The program also contemplated the potential consequences of COVID-19 on trainees' learning. Davis et al. [1] were concerned that residents receiving reduced exposure to the management of adolescents with eating disorders had the potential to lead to a negative impact on their competency in this important clinical area. Several resourceful initiatives were implemented including didactic teaching in small group settings and Web-based conferencing (avoiding the physical presence of trainees and faculty). These creative initiatives illustrate how even in the face of COVID-19 pandemic, solutions can be found. Instead of cancelling conferences, transforming them to a video or audio conferencing format can allow teaching to continue and provides an indirect way for students to engage socially not only with their professor but also with other peers.
Eating disorder programs around the world find themselves in different stages of managing the COVID-19 pandemic. There is no single, optimal response to the COVID-19 pandemic—no “one size fits all.” However, modifications to the model of care in the Eating Disorders Program at KK Women's and Children's Hospital are evidence based wherever possible, sensible, practical, and importantly translatable to other eating disorders programs. However, these strategies must be tailored to individual programs. Importantly, there is no one “right answer” as the variables will differ across different countries that have their own varying health-care systems, governmental structures, and cultures.

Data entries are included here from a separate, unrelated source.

Definition decode_response_for_operation_with_limit (frame : bytes)
    (expected_request_id : RequestId) (operation : Operation) (max_frame_bytes : N) :
    result SuccessPayload ResponseDecodeError :=
  let^ _ := as_protocol (ensure_frame_limit (len frame) max_frame_bytes) in
  let^ envelope := as_protocol (map_err
    (λ e, invalid_request ("Response frame must be valid protocol-v1 JSON: " +:+ e))
    (from_slice "ResponseEnvelopeWire" ResponseEnvelopeWire_de frame)) in
  if negb (rw_version envelope =? PROTOCOL_VERSION)
  then Err (RdProtocol (invalid_request ("Unsupported response protocol version " +:+
              pretty (rw_version envelope) +:+ ".")))
  else if negb (String.eqb (rw_request_id envelope) expected_request_id)
  then Err (RdProtocol (invalid_request "Response request_id does not match the request."))
  else if negb (rw_ok envelope) then
    if present (rw_result envelope)
    then Err (RdProtocol (invalid_request "Error response must not contain result.")) else
    let^ error := as_protocol
      (ok_or (rw_error envelope) (invalid_request "Error response must contain error.")) in
    let^ _ := as_protocol (ensure_error_message_bound (rwe_message error)) in
    let^ code := as_protocol (parse_error_code (rwe_code error)) in
    Err (RdBroker (BrokerError_new code (rwe_message error)))
  else if present (rw_error envelope)
  then Err (RdProtocol (invalid_request "Success response must not contain error."))
  else
  let^ value := as_protocol
    (ok_or (rw_result envelope) (invalid_request "Success response must contain result.")) in
  as_protocol (decode_success_payload operation value).

Definition decode_response_for_operation (frame : bytes) (expected_request_id : RequestId)
    (operation : Operation) : result SuccessPayload ResponseDecodeError :=
  decode_response_for_operation_with_limit frame expected_request_id operation
    DEFAULT_MAX_FRAME_BYTES.

(** ** Encoding responses *)

Definition option_u64 (o : option N) : Value :=
  match o with None => VNull | Some n => VNumber n end.

Definition option_string (o : option string) : Value :=
  match o with None => VNull | Some s => VString s end.

Definition member_count_u64 (member_count : N) : result N ProtocolCodecError :=
  if member_count <=? u64_max then Ok member_count
  else Err (CodecSerialization ("member_count cannot be serialized: " +:+
              "out of range integral type conversion attempted")).

Definition health_success_payload (protocol_version : N) (term : Term) (revision : Revision) :
    Value :=
  object [("protocol_version", VNumber protocol_version); ("revision", VNumber revision);
          ("term", VNumber term)].

Definition namespace_success_payload (term : Term) (revision : Revision)
    (namespace_id : NamespaceId) (namespace_revision : Revision) : Value :=
  object [("namespace_id", VString namespace_id);
          ("namespace_revision", VNumber namespace_revision); ("revision", VNumber revision);
          ("term", VNumber term)].

Definition consumer_group_success_payload (term : Term) (revision : Revision)
    (group_id : ConsumerGroupId) (generation : Generation) (group_revision : Revision)
    (member_count : N) : result Value ProtocolCodecError :=
  let^ member_count := member_count_u64 member_count in
  Ok (object [("generation", VNumber generation); ("group_id", VString group_id);
              ("group_revision", VNumber group_revision); ("member_count", VNumber member_count);
              ("revision", VNumber revision); ("term", VNumber term)]).

Definition heartbeat_success_payload (term : Term) (revision : Revision)
    (group_id : ConsumerGroupId) (member_id : ConsumerId) (generation : Generation)
    (member_revision : Revision) : Value :=
  object [("generation", VNumber generation); ("group_id", VString group_id);
          ("member_id", VString member_id); ("member_revision", VNumber member_revision);
          ("revision", VNumber revision); ("term", VNumber term)].

Definition task_status_payload (term : Term) (revision : Revision) (task_id : TaskId)
    (task_revision : Revision) (status : TaskStatus) : Value :=
  object [("revision", VNumber revision); ("status", VString (task_status_str status));
          ("task_id", VString task_id); ("task_revision", VNumber task_revision);
          ("term", VNumber term)].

Finally, the COVID-19 pandemic is an opportunity not only to share our clinical experiences but also to collaborate in biomedical science and clinical research to address key research questions. It is time to build on our expertise and be better prepared for another potential infectious disease outbreak. The article by Davis et al. [1] focused on children and adolescents with a restrictive eating disorder. However, there are lessons to be learned from their experience that could be applied to patients across a number of chronic diseases. Their response could inform the clinical care delivery and educational missions at many of our hospitals. With each of us keeping in mind the similarities and differences between our own systems and the Singapore model, we can determine which aspects of their model are translatable to ours. Most importantly, we are grateful to the Eating Disorder Program at KK Women's and Children's Hospital for sharing their perspective so that we can build on their experience and safely strengthen our capacity to support our patients and families during this challenging time.